Wicked mostra o lado desconhecido do clássico O Mágico de Oz - antes de Dorothy conhecer o mundo do mágico de Oz, duas garotas acidentalmente cruzaram seus caminhos: uma era bonita e popular e a outra, esperta e... verde. A história de como essas duas improváveis amigas se transformaram em Glinda (Fabi), a Bruxa Boa do Norte, e em Elphaba (Myra), a Bruxa Má do Oeste, é o ponto de partida do musical, baseado no romance de mesmo nome, publicado em 1995, por Gregory Maguire.
“Com o tempo, descobri que Elphaba é uma personagem rica, complexa, que busca sua emancipação mesmo que isso possa trazer amargura”, comenta Myra que, como o resto do elenco, recebeu do diretor do espetáculo, o canadense John Stefaniuk, a liberdade para fazer sugestões. “Isso ajudou, pois me identifico com Elphaba como mulher, traçando uma trajetória de emancipação.”

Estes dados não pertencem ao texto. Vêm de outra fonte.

(* ===== verification/Perimeter.v ===== *)
(** * internal/core/service: secrets and the perimeter of a sandbox

    Models [secret.go] (the ENV@hosts specs and the credentials they stand for) and, of
    [service.go], the guard on GitHub secrets and [startSupervisor], which turns the frozen
    envelope of a sandbox into its allow list and its proxy.

    The GitHub command line tool, the environment and the mint of placeholders answer
    through arguments; the decisions log, the CA file and the seeding of the guest, whose
    failures change nothing here, are not modelled. *)

From stdpp Require Import prelude countable gmap strings list.
From Stdlib Require Import ZArith Ascii Lia.
From S2P Require Import Prelude GoStrings GoIO GoPath GoNet Domain Sandbox Chain AllowList Broker PktLine PathPolicy Proxy.

(** ** Secrets *)

Definition BuiltinGitHubEnv : string := "GH_TOKEN".
Definition GitHubSecretHosts : list string := ["github.com"; "api.github.com"; "uploads.github.com"]%string.

Record SecretBind := mkSecretBind { sb_Env : string; sb_Hosts : list string; sb_Token : string }.

Inductive secret_error :=
| EmptySpec
| BadSpec
| BadEnvName
| EmptyHost
| TokenLookup
| NoHosts
| Registration (e : cred_error).

(** [strings.ContainsAny(env, "= \t")] *)
Definition env_char_bad (c : ascii) : bool := existsb (Ascii.eqb c) ["="; " "; "009"]%char.

Fixpoint parse_hosts (l : list string) : result secret_error (list string) :=
  match l with
  | [] => Ok []
  | h :: l =>
      let h := ToLower (TrimSpace h) in
      if String.eqb h "" then Err EmptyHost
      else let* hs := parse_hosts l in Ok (h :: hs)
  end.

Definition ParseSecretSpec (spec : string) : result secret_error SecretBind :=
  let spec := TrimSpace spec in
  if String.eqb spec "" then Err EmptySpec
  else
    match Cut spec "@"%char with
    | None => Err BadSpec
    | Some (env, hostsRaw) =>
        if String.eqb env "" || String.eqb hostsRaw "" then Err BadSpec
        else
          let env := TrimSpace env in
          if existsb env_char_bad (chars env) then Err BadEnvName
          else let* hosts := parse_hosts (Split hostsRaw ","%char) in Ok (mkSecretBind env hosts "")
    end.

(** [tok] is what [lookupGitHubToken] returned. *)
Definition BuiltinGitHubSecret (tok : result secret_error string) : result secret_error (option SecretBind) :=
  let* tok := tok in
  Ok (if String.eqb tok "" then None else Some (mkSecretBind BuiltinGitHubEnv GitHubSecretHosts tok)).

O raciocínio é completado por Fabi. “John quis valorizar a representatividade, especialmente da menina verde, que não é aceita por ser diferente, mas luta por seu espaço”, diz a intérprete de Glinda, que divide com Elphaba o interesse pelo mesmo rapaz, Fiyero, interpretado por Tiago Barbosa. “É a primeira vez que o personagem é vivido por um ator negro, o que me deixa orgulhoso”, diz o ator.
“A peça fala de tolerância, o que a torna cada vez mais atual, se observarmos o que se passa ao nosso redor”, comenta Marcelo Médici, que vive o Mágico de Oz. “Por isso que encanta o público jovem”, completa Cleto Baccic, que vive o Dr. Dillamond, o bode.

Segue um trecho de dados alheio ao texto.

Lemma start_guard_may a sbs vols rec vols' tr :
  (∀ v, vols = Some v → vols_inv v) → start_guard a sbs vols rec = (vols', Ok tr) →
  t_next tr = Running ∧ (SState rec = Created ∨ SState rec = Stopped) ∧ RemovalMarker rec = false ∧
  ∀ v va, vols = Some v → va ∈ MountedVolumes rec → rw_disk va = true →
    unshared a sbs (SandboxID_String (ID rec)) (va_Name va) v.
Proof.
  intros Hv Hg. destruct (start_guard_Ok _ _ _ _ _ _ Hg) as [Hn Hm]. destruct (Next_start _ _ Hn) as [Hs Ht].
  split; [done|]. split; [done|]. split; [done|]. intros v va -> Hin Hva. unfold start_guard in Hg. rewrite Hn, Hm in Hg.
  destruct (a_diskDir a); [done|]. destruct (volume_guards _ _ _ _ v) as [v1 [[]|e]] eqn:Eg; [|done].
  eapply volume_guards_Ok; [by apply Hv|exact Eg|done|done].
Qed.

Lemma start_callback_cases drv a sbs vols rec c res :
  (∀ v, vols = Some v → vols_inv v) → start_callback drv a sbs vols rec = (c, res) →
  (c_log c = [] ∧ is_ok res = false) ∨
  (c_log c = [EvStart (ID rec)] ∧ (SState rec = Created ∨ SState rec = Stopped) ∧ RemovalMarker rec = false ∧
   (∀ v va, vols = Some v → va ∈ MountedVolumes rec → rw_disk va = true →
      unshared a sbs (SandboxID_String (ID rec)) (va_Name va) v) ∧
   ∀ rec', res = Ok rec' →
     c_updated c = Some rec' ∧ a_start a = Ok (InstanceID rec') ∧ SState rec' = Running ∧ SStopReason rec' = StopReasonNone).
Proof.
  intros Hv. unfold start_callback. destruct (start_guard a sbs vols rec) as [vols' [tr|e]] eqn:Eg; [|intros [= <- <-]; by left].
  destruct (start_guard_may _ _ _ _ _ _ Hv Eg) as (Ht & Hs & Hm & Hu).
  destruct (a_start a) as [iid|e]; intros [= <- <-]; right; (do 4 (split; [done|])); [|done].
  intros rec' [= <-]. split; [done|]. unfold started. rewrite Ht. by destruct rec.
Qed.

(** A started record is what a running machine needs; anything else is the old record. *)
Definition start_outcome (a : Answers) (sb : Sandbox) (after : option Sandbox) : Prop :=
  after = Some sb ∨
  ∃ iid sb', a_start a = Ok iid ∧ after = Some (persisted sb') ∧ evolves sb sb' ∧ SState sb' = Running ∧ InstanceID sb' = iid.

Lemma Start_update drv a s sb fs out res :
  svc_wf s → wf_id (ID sb) → lookup_sandbox (sv_fs s) (ID sb) = Some sb →
  Update (a_update a) (ID sb) (start_callback drv a (listing a (sv_fs s)) (sv_volumes s)) (sv_fs s) = (fs, out, res) →
  (∀ id, wf_id id → id ≠ ID sb → lookup_sandbox fs id = lookup_sandbox (sv_fs s) id) ∧
  ((default [] (c_log <$> out) = [] ∧ is_ok res = false ∧ lookup_sandbox fs (ID sb) = Some sb) ∨
   (default [] (c_log <$> out) = [EvStart (ID sb)] ∧ (SState sb = Created ∨ SState sb = Stopped) ∧ RemovalMarker sb = false ∧
    (∀ v va, sv_volumes s = Some v → va ∈ MountedVolumes sb → rw_disk va = true →
      unshared a (listing a (sv_fs s)) (SandboxID_String (ID sb)) (va_Name va) v) ∧
    start_outcome a sb (lookup_sandbox fs (ID sb)) ∧
    ∀ u, res = Ok u → ∃ sb', out ≫= c_updated = Some sb' ∧ lookup_sandbox fs (ID sb) = Some (persisted sb') ∧
      evolves sb sb' ∧ a_start a = Ok (InstanceID sb') ∧ SState sb' = Running ∧ SStopReason sb' = StopReasonNone)).
Proof.
  intros Hwf Hid Hsb Eu. set (cb := start_callback drv a (listing a (sv_fs s)) (sv_volumes s)) in *. split.
  { intros id Hid' Hne. pose proof (Update_frame (a_update a) (ID sb) id cb (sv_fs s) Hid Hid' Hne) as Hf. by rewrite Eu in Hf. }
  apply Update_effect in Eu. unfold update_effect in Eu. rewrite Hsb in Eu. destruct out as [c|]; cbn.
  - destruct Eu as (sb0 & [= <-] & Hc & H). destruct (cb sb) as [c' r'] eqn:Ecb. cbn in Hc, H. subst c'.
    pose proof (start_callback_evolves drv a (listing a (sv_fs s)) (sv_volumes s) sb) as Hev. fold cb in Hev. rewrite Ecb in Hev. cbn in Hev.
    destruct (start_callback_cases _ _ _ _ _ _ _ (proj2 Hwf) Ecb) as [[Hl Hr]|(Hl & Hs & Hm & Hu & Hok)].
    + left. destruct r' as [sb'|e]; [done|]. destruct H as [-> ->]. done.
    + right. destruct r' as [sb'|e].
      * destruct (Hok sb' eq_refl) as (Hup & Hst & Hrun & Hsr).
        assert (Hout : start_outcome a sb (Some (persisted sb'))) by (right; exists (InstanceID sb'), sb'; auto).
        destruct res as [u|e].
        -- destruct H as [-> _]. do 4 (split; [done|]). split; [done|]. intros _ _. exists sb'. auto 10.
        -- destruct H as [_ [->|[-> _]]]; (do 4 (split; [done|])); (split; [|done]); [by left|done].
      * destruct H as [-> ->]. do 4 (split; [done|]). split; [by left|done].
  - destruct Eu as [-> Hr]. left. split; [done|]. split; [by destruct res|done].
Qed.

(** C5: starting a sandbox.  The driver is asked to start a machine at most once, and only for a
    record that is created or stopped, not marked for removal, whose GitHub secrets are all bound by
    a policy and none of whose read-write disk volumes is used by another live or in-flight
    sandbox.  Without that call nothing changes.  With it, other records are untouched, and
    the record is the old one or says running with the instance the driver returned; it is the
    old one if the driver failed; and if the call succeeds it is the returned one, and the
    perimeter is registered wherever one is configured. *)
Lemma Start_spec drv a ref s s' res :
  svc_wf s → Start drv a ref s = (s', res) →
  (sv_log s' = sv_log s ∧ is_ok res = false ∧
   ∀ id, wf_id id → lookup_sandbox (sv_fs s') id = lookup_sandbox (sv_fs s) id) ∨
  ∃ sb, wf_id (ID sb) ∧ lookup_sandbox (sv_fs s) (ID sb) = Some sb ∧ may_start a s sb ∧
    sv_log s' = sv_log s ++ [EvStart (ID sb)] ∧
    (∀ id, wf_id id → id ≠ ID sb → lookup_sandbox (sv_fs s') id = lookup_sandbox (sv_fs s) id) ∧
    start_outcome a sb (lookup_sandbox (sv_fs s') (ID sb)) ∧
    ∀ updated, res = Ok updated →
      lookup_sandbox (sv_fs s') (ID sb) = Some (persisted updated) ∧ evolves sb updated ∧
      a_start a = Ok (InstanceID updated) ∧ SState updated = Running ∧ SStopReason updated = StopReasonNone ∧
      (dv_NetworkHook drv = true → is_Some (sv_broker s) → is_Some (sv_supervisors s' !! ID sb)).
Proof.
  intros Hwf. unfold Start. destruct (resolve (a_resolve a) ref s) as [sb|] eqn:Er; [|intros [= <- <-]; by left].
  destruct (resolve_sound _ _ _ _ (proj1 Hwf) Er) as [Hid Hsb].
  destruct (Next _ _); [|intros [= <- <-]; by left].
  destruct (github_secrets_bound (SEnvelope sb)) eqn:Eg; [|intros [= <- <-]; by left]. cbn [negb].
  destruct (Update (a_update a) (ID sb) _ _) as [[fs out] r] eqn:Eu.
  destruct (Start_update _ _ _ _ _ _ _ Hwf Hid Hsb Eu) as [Hother Hcase]. clear Eu.
  assert (Hlog : sv_log (after_update s fs out) = sv_log s ++ default [] (c_log <$> out)) by (destruct out; cbn; by rewrite ?app_nil_r).
  assert (Hbr : sv_broker (after_update s fs out) = sv_broker s) by (by destruct out).
  assert (Hf : sv_fs (after_update s fs out) = fs) by apply after_update_fs.
  set (s1 := after_update s fs out) in *. cbv zeta. intros Heq.
  assert (Hres : s' = s1 ∨ s' = (startSupervisor (a_sup a) (default sb (out ≫= c_updated)) s1).1).
  { destruct r as [u|e]; [|injection Heq as <- <-; by left]. destruct (out ≫= c_updated) as [up|]; [|injection Heq as <- <-; by left].
    destruct (_ && _); [|injection Heq as <- <-; by left].
    destruct (startSupervisor (a_sup a) up s1) as [s2 [u2|e2]] eqn:Es; injection Heq as <- <-; right; cbn; by rewrite Es. }
  assert (Hsame : sv_fs s' = fs ∧ sv_log s' = sv_log s1).
  { destruct Hres as [->| ->]; [done|].
    destruct (startSupervisor_fs (a_sup a) (default sb (out ≫= c_updated)) s1) as (-> & _ & ->). done. }
  destruct Hsame as [-> ->]. rewrite Hlog.
  destruct Hcase as [(Hl & Hr & Hsb')|(Hl & Hs & Hm & Hu & Ho & Hok)]; rewrite Hl.
  - left. rewrite app_nil_r. split; [done|]. split; [destruct r; [done|by injection Heq as _ <-]|].
    intros id Hid'. destruct (decide (id = ID sb)) as [->|Hne]; [congruence|by apply Hother].
  - right. exists sb. do 6 (split; [by (done || split_and!)|]). intros up ->.
    destruct r as [u|e]; [|done]. destruct (Hok u eq_refl) as (sb' & Hup & H1 & H2 & H3 & H4 & H5). rewrite Hup in Heq.
    rewrite Hbr in Heq. destruct (dv_NetworkHook drv && bool_decide (is_Some (sv_broker s))) eqn:Eh.
    + destruct (startSupervisor (a_sup a) sb' s1) as [s2 [u2|e2]] eqn:Es; [|done]. injection Heq as <- ->.
      do 5 (split; [done|]). intros _ _. unfold startSupervisor in Es. destruct (assemble_supervisor _ _); [|done].
      injection Es as <-. cbn. rewrite (ev_ID _ _ H2), lookup_insert_eq. eauto.
    + injection Heq as <- ->. do 5 (split; [done|]). intros H6 H7. rewrite H6, bool_decide_true in Eh by done. done.
Qed.

(** ** Two starts at once *)

Definition stopped_with (id : SandboxID) (name : string) : Sandbox :=
  mkSandbox id name "p" ∅ Stopped empty_envelope "" false false StopReasonClean None
    0 "" 0 0 "" "" 0 "" "" "" 0 "" [mkVolumeAttachment "data" "/data" KindDisk false] [] "" [].

(** Both stopped sandboxes list the same read-write disk volume. *)
Definition shared_service : Service :=
  mkService (Store.Create (E:=cb_error) io_none (stopped_with id_B "b")
               (Store.Create (E:=cb_error) io_none (stopped_with id_A "a") ∅).1).1
    (Some (Attach no_fails 8 "data" (SandboxID_String id_B) shared_volume).1) None ∅ ∅ (mkDir ∅ ∅) ∅ [].

Definition calm : Answers :=
  mkAnswers io_none io_none io_none io_none (λ _, io_none) (Ok "i-1"%string) (Ok tt) (Ok "snap-1"%string) None
    (mkSupEnv false false false 0) false no_fails (λ _, leaseFree) 9 (λ _, false).
Definition plain_driver : Driver := mkDriver true true true false false.

(** The write that ends a start whose guard has passed. *)
Definition finish_start (tr : Transition) (id : SandboxID) (fs : FS) : FS :=
  (Update (A:=unit) (E:=cb_error) io_none id (λ rec, (tt, Ok (started plain_driver calm tr "i-1" rec))) fs).1.1.

Definition runs (fs : FS) (id : SandboxID) : bool :=
  match lookup_sandbox fs id with Some sb => bool_decide (SState sb = Running) | None => false end.

(** One after the other, the second start is refused.  But the guard of each start reads the
    records under the lock of its own sandbox only, and gives the volume's lock back before
    the machine boots: if the guard of B runs while A boots, both pass and both run
    on the volume. *)
Lemma concurrent_starts_share_volume :
  let fs := sv_fs shared_service in
  let sbs := listing calm fs in
  is_ok (Start plain_driver calm (SandboxID_String id_A) shared_service).2 = true ∧
  is_ok (Start plain_driver calm (SandboxID_String id_B) (Start plain_driver calm (SandboxID_String id_A) shared_service).1).2 = false ∧
  ∃ v1 v2 tr, start_guard calm sbs (sv_volumes shared_service) (stopped_with id_A "a") = (Some v1, Ok tr) ∧
    start_guard calm sbs (Some v1) (stopped_with id_B "b") = (Some v2, Ok tr) ∧
    let fs' := finish_start tr id_B (finish_start tr id_A fs) in
    runs fs' id_A = true ∧ runs fs' id_B = true ∧
    SandboxID_String id_A ∈ attached "data" v2 ∧ SandboxID_String id_B ∈ attached "data" v2.
Proof.
  split; [by vm_compute|]. split; [by vm_compute|]. do 3 eexists.
  split; [vm_compute; reflexivity|]. split; [vm_compute; reflexivity|].
  split; [by vm_compute|]. split; [by vm_compute|]. split; apply (bool_decide_unpack _); by vm_compute.
Qed.

(** ** Remove *)

(** What a volume's data lives in. *)
Definition backing (v : string) (s : VolumeStore) : option (bool * bool) := (λ d, (vd_disk d, vd_data d)) <$> vs_dirs s !! v.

‘’Wicked’ é um espetáculo essencialmente político’
Wicked é um dos maiores sucessos da história da Broadway, mas, mesmo assim, o compositor americano Stephen Schwartz conta que não acreditava no potencial do espetáculo. “Tinha poucas esperanças no início”, conta ao Estadão, em sua passagem por São Paulo.
Não tinha expectativa?
Há uma diferença entre uma peça que é um sucesso e a que se torna um fenômeno. No começo, o sucesso veio só em São Francisco. Mas logo descobrimos que o musical veio no timing certo ao mostrar duas jovens se projetando em um momento em que a ideia de empoderamento feminino estava surgindo em nossa cultura.
O senhor tem atração por personagens outsiders?
Muito, eu me interesso por pessoas que não se sentem bem na sociedade. Precisamos nos sentir membros de uma comunidade e, quando isso não acontece, a pessoa se fecha. Daí a importância de dar relevância para personagens que lutam por esse espaço.
A canção Defying Gravity é uma das mais conhecidas do musical, especialmente pela mensagem de empoderamento.
Quando escrevi essa canção, já sentia a força de sua letra. É quando Elphaba percebe que só será vista como uma pessoa má, o que a leva a se transformar na Bruxa do Oeste. A música tem uma progressão de acordes que evoca o poder crescente e eu buscava um sabor diferente.
Wicked é uma peça política?
Com certeza, especialmente quando olhamos para a polaridade atual. Vejo muito isso nos EUA. Foi a imprensa que primeiro notou a atitude cultural politizada do espetáculo.
E o que pensa sobre a montagem brasileira?
Fiquei impressionado com muitos detalhes, pois se trata de um show inédito, com ideias novas. Mas me encantou a química entre Myra Ruiz e Fabi Bang, algo raro. Elas conferem um toque especial ao espetáculo.